Last week (Thursday through Monday) I went to Las Vegas with my best friend. It was the first time I’d been away from my daughter overnight since she was born. (I guess, technically, I was away from her overnight when she was in the hospital with her heart problems and we were staying in the Ronald McDonald House. Except in that case, I was still sitting next to her about 18 hours a day, so it didn’t really feel like being away.)
I used to go to Las Vegas a lot – my husband and I used to vacation there two to three times a year. We gambled a lot (mostly poker), won a little, and spent a lot of money on very fancy dinners and luxurious spa treatments. It was awesome! So yeah, I was pretty excited about going back to Vegas for the first time in about four years.
It was fun…sort of. It definitely wasn’t as much fun as I used to have in Las Vegas, and I attribute that to a few factors: worries about the economy are hard to get past right now, Vegas itself seems a bit more somber and certainly much more expensive, it’s hard to have fun when you’re losing so much (my luck was AWOL this trip), and I had a cold-type virus the whole time I was there. But most of all, it was because I missed the Bean. I thought about her CONSTANTLY. One afternoon, I was doing a little shopping on my own and walked into FAO Schwartz at the Forum Shops. As I walked through two of the three floors, I was struck by two feelings: the first, I wanted to buy Veronica everything I saw, not a little because of guilt I felt about leaving her with her (totally capable and loving) father and going away on vacation. The second feeling was even more guilt, and the feeling of missing her so much it was overwhelming. I actually started to get a little choked up in FAO Schwartz, and I almost cried!
Shopping, and certainly shopping in Las Vegas, has never had that effect on me before.

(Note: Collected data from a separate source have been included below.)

(* ===== verification/Tokens.v ===== *)
(** * Which page tokens a server takes

    base64 and decimal text told apart from their decoders: a token is read exactly if it is such a text,
    and as what it stands for. *)
From S2P Require Import Prelude GoErrors Api Tables SqlLog SqlSessions GoJson.
#[local] Open Scope Z_scope.

(** ** Numbers in a base *)

(** Digits, the most significant first. *)
Definition valueIn (base : Z) (ds : list Z) : Z := foldl (fun acc d => base * acc + d) 0 ds.
Definition digitsIn (base : Z) (ds : list Z) : Prop := Forall (fun d => 0 <= d < base) ds.

Lemma foldl_valueIn base ds : forall acc, foldl (fun acc d => base * acc + d) acc ds = acc * base ^ Z.of_nat (length ds) + valueIn base ds.
Proof.
  unfold valueIn. induction ds as [|d ds IH]; intros acc; cbn [foldl length]; [simpl; lia|].
  rewrite (IH (base * acc + d)), (IH (base * 0 + d)), Nat2Z.inj_succ, Z.pow_succ_r by lia. ring.
Qed.
Lemma valueIn_cons base d ds : valueIn base (d :: ds) = d * base ^ Z.of_nat (length ds) + valueIn base ds.
Proof. unfold valueIn at 1. cbn [foldl]. rewrite foldl_valueIn. f_equal. f_equal. lia. Qed.
Lemma valueIn_range base ds : 0 < base -> digitsIn base ds -> 0 <= valueIn base ds < base ^ Z.of_nat (length ds).
Proof.
  intros Hb. induction 1 as [|d ds Hd _ IH]; [simpl; unfold valueIn; simpl; lia|].
  rewrite valueIn_cons. cbn [length]. rewrite Nat2Z.inj_succ, Z.pow_succ_r by lia. nia.
Qed.
Lemma valueIn_inj base ds es : 0 < base -> digitsIn base ds -> digitsIn base es -> length ds = length es ->
  valueIn base ds = valueIn base es -> ds = es.
Proof.
  intros Hb Hd. revert es. induction Hd as [|d ds Hd Hds IH]; intros [|e es] He Hl Hv; try done.
  apply Forall_cons_1 in He as [He Hes]. injection Hl as Hl. rewrite !valueIn_cons, <- Hl in Hv.
  pose proof (valueIn_range base ds Hb Hds) as R1. pose proof (valueIn_range base es Hb Hes) as R2. rewrite <- Hl in R2.
  assert (d = e) as -> by nia. f_equal. apply IH; [done|done|lia].
Qed.

(** ** base64 *)

Definition base64url : list Z := bytesOf "ABCDEFGHIJKLMNOPQRSTUVWXYZabcdefghijklmnopqrstuvwxyz0123456789-_".
(** The characters that count: a decoder skips line breaks. *)
Definition characters (s : string) : list Z := filter (fun c => c <> 10 /\ c <> 13) (bytesOf s).
(** [s] is a text of the bytes [bs]: digits of 6 bits, from the front, cut to whole bytes; one digit alone at the
    end is none. *)
Definition writes (s : string) (bs : list Z) : Prop :=
  exists ds, Forall2 (fun d c => 0 <= d /\ base64url !! Z.to_nat d = Some c) ds (characters s) /\
    (length ds mod 4 <> 1)%nat /\ digitsIn 256 bs /\ length bs = (6 * length ds / 8)%nat /\
    valueIn 256 bs = valueIn 64 ds / 2 ^ (6 * Z.of_nat (length ds) - 8 * Z.of_nat (length bs)).

Lemma b64Digit_alphabet d c : b64Digit c = Some d <-> 0 <= d /\ base64url !! Z.to_nat d = Some c.
Proof.
  split.
  - intros Hd.
    assert (48 <= c <= 122 \/ c = 45) as Hc.
    { unfold b64Digit in Hd. repeat match type of Hd with context [if ?b then _ else _] => destruct b eqn:? end; try done; dec_bool; lia. }
    assert (Forall (fun c => match b64Digit c with
      | Some d => bool_decide (0 <= d) && bool_decide (base64url !! Z.to_nat d = Some c) | None => true end = true) (45 :: seqZ 48 75)) as Hall
      by (apply (bool_decide_unpack _); vm_compute; exact I).
    rewrite list.Forall_forall in Hall. specialize (Hall c). rewrite Hd in Hall.
    assert (c ∈ 45 :: seqZ 48 75) as Hin by (apply elem_of_cons; rewrite elem_of_seqZ; lia).
    apply Hall, andb_prop in Hin as [H1%bool_decide_eq_true H2%bool_decide_eq_true]. by split.
  - intros [Hd Hc]. assert (Z.to_nat d < 64)%nat as Hlt by (apply lookup_lt_Some in Hc; exact Hc).
    assert (Forall (fun i => b64Digit <$> base64url !! i = Some (Some (Z.of_nat i))) (seq 0 64)) as Hall
      by (apply (bool_decide_unpack _); vm_compute; exact I).
    rewrite list.Forall_forall in Hall.
    assert (Z.to_nat d ∈ seq 0 64) as Hin by (apply elem_of_seq; lia).
    apply Hall in Hin. rewrite Hc, Z2Nat.id in Hin by done. cbn in Hin. congruence.
Qed.

(** *** The decoder *)

Lemma four_ind (P : list Z -> Prop) : P [] -> (forall a, P [a]) -> (forall a b, P [a; b]) -> (forall a b c, P [a; b; c]) ->
  (forall a b c d l, P l -> P (a :: b :: c :: d :: l)) -> forall l, P l.
Proof.
  intros P0 P1 P2 P3 P4. fix IH 1. intros [|a [|b [|c [|d l]]]]; [done..|]. apply P4, IH.
Qed.

(** The sizes of a text of [n] digits and of its bytes. *)
Lemma byte_count n : (6 * S (S (S (S n))) / 8 = S (S (S (6 * n / 8))))%nat.
Proof. replace (6 * S (S (S (S n))))%nat with (6 * n + 3 * 8)%nat by lia. rewrite Nat.div_add by lia. lia. Qed.
Lemma byte_shift n : let m := (6 * n / 8)%nat in 0 <= 6 * Z.of_nat n - 8 * Z.of_nat m.
Proof. intros m. pose proof (Nat.mul_div_le (6 * n) 8). unfold m. lia. Qed.

Lemma b64Quads_spec ds : digitsIn 64 ds -> match b64Quads ds with
  | Some bs => (length ds mod 4 <> 1)%nat /\ digitsIn 256 bs /\ length bs = (6 * length ds / 8)%nat /\
      valueIn 256 bs = valueIn 64 ds / 2 ^ (6 * Z.of_nat (length ds) - 8 * Z.of_nat (length bs))
  | None => (length ds mod 4 = 1)%nat
  end.
Proof.
  induction ds as [|a|a b|a b c|a b c d ds IH] using four_ind; intros Hds;
    repeat (apply Forall_cons_1 in Hds as [? Hds]); cbn [b64Quads].
  - split_and!; [done|constructor|done|done].
  - done.
  - split_and!; [done| |done|].
    + repeat constructor; Z.div_mod_to_equations; lia.
    + unfold valueIn. simpl. change (2 ^ _) with 16. Z.div_mod_to_equations; lia.
  - split_and!; [done| |done|].
    + repeat constructor; Z.div_mod_to_equations; lia.
    + unfold valueIn. simpl. change (2 ^ _) with 4. Z.div_mod_to_equations; lia.
  - specialize (IH Hds). assert (length (a :: b :: c :: d :: ds) mod 4 = length ds mod 4)%nat as Hmod.
    { cbn [length]. replace (S (S (S (S (length ds))))) with (length ds + 1 * 4)%nat by lia. apply Nat.Div0.mod_add. }
    rewrite Hmod. destruct (b64Quads ds) as [bs|]; cbn [mbind option_bind]; [|exact IH]. destruct IH as (Hm & Hb & Hl & Hv).
    change (length (a :: b :: c :: d :: ds)) with (S (S (S (S (length ds))))).
    split_and!; [done| |rewrite byte_count, <- Hl; done|].
    + repeat (apply Forall_cons; [Z.div_mod_to_equations; lia|]). exact Hb.
    + pose proof (byte_shift (length ds)) as Hs. cbv zeta in Hs. rewrite <- Hl in Hs.
      change (length (?x :: ?y :: ?z :: bs)) with (S (S (S (length bs)))).
      replace (6 * Z.of_nat (S (S (S (S (length ds))))) - 8 * Z.of_nat (S (S (S (length bs))))) with
        (6 * Z.of_nat (length ds) - 8 * Z.of_nat (length bs)) by lia.
      set (sh := 6 * Z.of_nat (length ds) - 8 * Z.of_nat (length bs)) in *. rewrite !valueIn_cons, Hv. cbn [length].
      assert (64 ^ Z.of_nat (length ds) = 256 ^ Z.of_nat (length bs) * 2 ^ sh) as Hp.
      { change 64 with (2 ^ 6). change 256 with (2 ^ 8). rewrite <- !Z.pow_mul_r, <- Z.pow_add_r by lia. f_equal. unfold sh. lia. }
      rewrite !Nat2Z.inj_succ, !Z.pow_succ_r by lia. rewrite Hp.
      set (P := 256 ^ Z.of_nat (length bs)). set (Q := 2 ^ sh). assert (0 < Q) by (apply Z.pow_pos_nonneg; lia).
      replace (a * (64 * (64 * (64 * (P * Q)))) + (b * (64 * (64 * (P * Q))) + (c * (64 * (P * Q)) + (d * (P * Q) + valueIn 64 ds))))
        with ((((a * 64 + b) * 64 + c) * 64 + d) * P * Q + valueIn 64 ds) by ring.
      rewrite Z.div_add_l by lia.
      assert ((a * 4 + b / 16) * 65536 + (b mod 16 * 16 + c / 4) * 256 + (c mod 4 * 64 + d) = ((a * 64 + b) * 64 + c) * 64 + d) as <-
        by (Z.div_mod_to_equations; lia).
      ring.
Qed.

(** [RawURLEncoding.DecodeString] takes exactly the texts of bytes. *)
Lemma b64Decode_writes s bs : b64Decode s = Some bs <-> writes s bs.
Proof.
  unfold b64Decode. fold (characters s). split.
  - intros (ds & Hds & Hq)%bind_Some. apply mapM_Some in Hds. exists ds.
    assert (digitsIn 64 ds) as Hr.
    { clear Hq. induction Hds as [|c d cs ds Hc _ IH]; constructor; [|done]. apply b64Digit_alphabet in Hc as [? Hc].
      apply lookup_lt_Some in Hc. change (length base64url) with 64%nat in Hc. lia. }
    pose proof (b64Quads_spec ds Hr) as Hs. rewrite Hq in Hs. split; [|exact Hs].
    apply Forall2_flip. eapply Forall2_impl; [|exact Hds]. intros c d Hc. by apply b64Digit_alphabet.
  - intros (ds & Hds & Hm & Hb & Hl & Hv).
    assert (mapM b64Digit (characters s) = Some ds) as ->.
    { apply mapM_Some, Forall2_flip. eapply Forall2_impl; [|exact Hds]. intros d c Hc. by apply b64Digit_alphabet. }
    cbn. assert (digitsIn 64 ds) as Hr.
    { clear -Hds. induction Hds as [|d c ds cs [? Hc] _ IH]; constructor; [|done].
      apply lookup_lt_Some in Hc. change (length base64url) with 64%nat in Hc. lia. }
    pose proof (b64Quads_spec ds Hr) as Hs. destruct (b64Quads ds) as [bs'|]; [|done].
    destruct Hs as (_ & Hb' & Hl' & Hv'). f_equal. apply (valueIn_inj 256); try done; [congruence|]. by rewrite Hv, Hv', Hl, Hl'.
Qed.

(** ** Decimal text *)

(** A signed decimal text of an int64. *)
Definition decimal (bs : list Z) (n : Z) : Prop :=
  exists sign ds, bs = sign ++ map (fun d => 48 + d) ds /\ ds <> [] /\ digitsIn 10 ds /\ - 2 ^ 63 <= n < 2 ^ 63 /\
    (sign = [] /\ n = valueIn 10 ds \/ sign = [43] /\ n = valueIn 10 ds \/ sign = [45] /\ n = - valueIn 10 ds).

Lemma digitValue_digit b d : digitValue b = Some d <-> b = 48 + d /\ 0 <= d < 10.
Proof.
  unfold digitValue. destruct (Z.leb_spec 48 b), (Z.leb_spec b 57); cbn; split; try (intros [= <-]; lia); try (by intros [=]); try lia.
  intros [-> ?]. f_equal. lia.
Qed.
Lemma parseDigits_spec bs n : parseDigits bs = Some n <->
  exists ds, bs = map (fun d => 48 + d) ds /\ ds <> [] /\ digitsIn 10 ds /\ n = valueIn 10 ds.
Proof.
  assert (forall ds, mapM digitValue bs = Some ds <-> bs = map (fun d => 48 + d) ds /\ digitsIn 10 ds) as Hds.
  { intros ds. rewrite mapM_Some. split.
    - induction 1 as [|b d bs ds Hb _ [-> IH]]; [by split; [|constructor]|]. apply digitValue_digit in Hb as [-> Hd]. by split; [|constructor].
    - intros [-> Hd]. induction Hd; constructor; [by apply digitValue_digit|done]. }
  unfold parseDigits. destruct bs as [|b bs]; [split; [done|]; by intros ([|] & ? & ? & _)|]. split.
  - intros (ds & [Hb Hr]%Hds & [= <-])%bind_Some. exists ds. split_and!; try done. by destruct ds.
  - intros (ds & Hb & _ & Hr & ->). apply bind_Some. exists ds. split; [by apply Hds|done].
Qed.
Lemma ParseInt_decimal bs n : ParseInt bs = Some n <-> decimal bs n.
Proof.
  unfold ParseInt. rewrite bind_Some. split.
  - intros (m & Hm & Hn). destruct ((- 2 ^ 63 <=? m) && (m <? 2 ^ 63)) eqn:E; [|done]. injection Hn as <-.
    apply andb_prop in E as [E1%Z.leb_le E2%Z.ltb_lt].
    assert ((exists bs', bs = 45 :: bs' /\ Z.opp <$> parseDigits bs' = Some m) \/ (exists bs', bs = 43 :: bs' /\ parseDigits bs' = Some m) \/
      parseDigits bs = Some m) as [(bs' & -> & (k & Hk & ->)%fmap_Some)|[(bs' & -> & Hk)|Hk]].
    { destruct bs as [|b bs]; [by right; right|]. destruct (decide (b = 45)) as [->|]; [left; by exists bs|].
      destruct (decide (b = 43)) as [->|]; [right; left; by exists bs|]. right. right.
      destruct b as [|p|p]; try exact Hm. repeat (destruct p as [p|p|]; try exact Hm; try congruence). }
    + apply parseDigits_spec in Hk as (ds & -> & Hne & Hd & ->). exists [45], ds. split_and!; try done. by right; right.
    + apply parseDigits_spec in Hk as (ds & -> & Hne & Hd & ->). exists [43], ds. split_and!; try done. by right; left.
    + apply parseDigits_spec in Hk as (ds & -> & Hne & Hd & ->). exists [], ds. split_and!; try done. by left.
  - intros (sign & ds & -> & Hne & Hd & [E1 E2] & Hsign). exists n.
    rewrite (proj2 (Z.leb_le _ _) E1), (proj2 (Z.ltb_lt _ _) E2). split; [|done].
    assert (parseDigits (map (fun d => 48 + d) ds) = Some (valueIn 10 ds)) as Hp by (apply parseDigits_spec; by exists ds).
    destruct Hsign as [[-> ->]|[[-> ->]|[-> ->]]]; cbn [app]; [|by rewrite Hp..].
    destruct ds as [|d ds]; [done|]. cbn [map] in *. apply Forall_cons_1 in Hd as [Hd _].
    assert (d = 0 \/ d = 1 \/ d = 2 \/ d = 3 \/ d = 4 \/ d = 5 \/ d = 6 \/ d = 7 \/ d = 8 \/ d = 9) as Hcase by lia.
    destruct Hcase as [->|[->|[->|[->|[->|[->|[->|[->|[->| ->]]]]]]]]]; exact Hp.
Qed.

(** ** Session cursors *)

(** A cursor: the creation time in nanoseconds, NUL, and the uid. *)
Definition cursorToken (token : string) (n : Z) (uid : string) : Prop :=
  exists bs, decimal bs n /\ writes token (bs ++ 0 :: bytesOf uid).
(** What [ListSessions] takes for a token: nothing, or a cursor. *)
Definition sessionToken (token : string) : Prop := token = EmptyString \/ exists n uid, cursorToken token n uid.

Lemma cutNul_Some bs a b : cutNul bs = Some (a, b) -> bs = a ++ 0 :: b.
Proof.
  revert a. induction bs as [|x bs IH]; intros a; [done|]. cbn [cutNul]. destruct (Z.eqb_spec x 0) as [->|]; [by intros [= <- <-]|].
  destruct (cutNul bs) as [[a' b']|] eqn:E; [|done]. intros [= <- <-]. cbn. f_equal. by apply IH.
Qed.
Lemma decimal_nonzero bs n : decimal bs n -> Forall (fun b => b <> 0) bs.
Proof.
  intros (sign & ds & -> & _ & Hd & _ & Hs). apply Forall_app. split.
  - destruct Hs as [[-> _]|[[-> _]|[-> _]]]; repeat constructor; lia.
  - apply List.Forall_map. eapply List.Forall_impl; [|exact Hd]. cbn. intros d Hr. lia.
Qed.
Lemma decodeCursor_token token n uid : decodeCursor token = Ok (n, uid) <-> cursorToken token n uid.
Proof.
  unfold decodeCursor. split.
  - destruct (b64Decode token) as [raw|] eqn:Hd; [|done]. destruct (cutNul raw) as [[a b]|] eqn:Hc; [|done].
    destruct (ParseInt a) as [m|] eqn:Hp; [|done]. intros [= <- <-]. apply b64Decode_writes in Hd. apply cutNul_Some in Hc as ->.
    exists a. split; [by apply ParseInt_decimal|]. rewrite bytesOf_stringOf; [done|].
    destruct Hd as (_ & _ & _ & Hb & _). apply Forall_app in Hb as [_ Hb]. by apply Forall_cons_1 in Hb as [_ Hb].
  - intros (bs & Hn & Hw%b64Decode_writes). rewrite Hw, cutNul_app by (by eapply decimal_nonzero).
    apply ParseInt_decimal in Hn as ->. by rewrite stringOf_bytesOf.
Qed.

(** ** Harness cursors *)

(** What [ListHarnesses] takes for a token, and the name it resumes behind. *)
Definition harnessToken (token after : string) : Prop :=
  (token = EmptyString /\ after = EmptyString) \/ (after <> EmptyString /\ writes token (bytesOf after)).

By our last day in Vegas, I was sort of secretly looking forward to coming home. Sure, I talked to her on the phone every day and once we even did a video chat, using iChat between my friend’s Macbook in the hotel room and mine back at home (and the Bean, adorably, was much more taken with her OWN image in the chat window than her mommy’s). It wasn’t the same though, the way I missed her was painful and depressing, and only tempered by the thought that I’d see her and have her in my arms again soon. It’s funny how a toddler who insists on sitting on your lap when you’re trying to do some trivial task seems annoying, until you’re away from her for more than a day and realize how much you’d pay just to have her sit on your lap right that minute.
I don’t think I’ll be able to go away from home without her again, not for more than a day or so, until she’s at least 25. OK…maybe 10. But it will be difficult!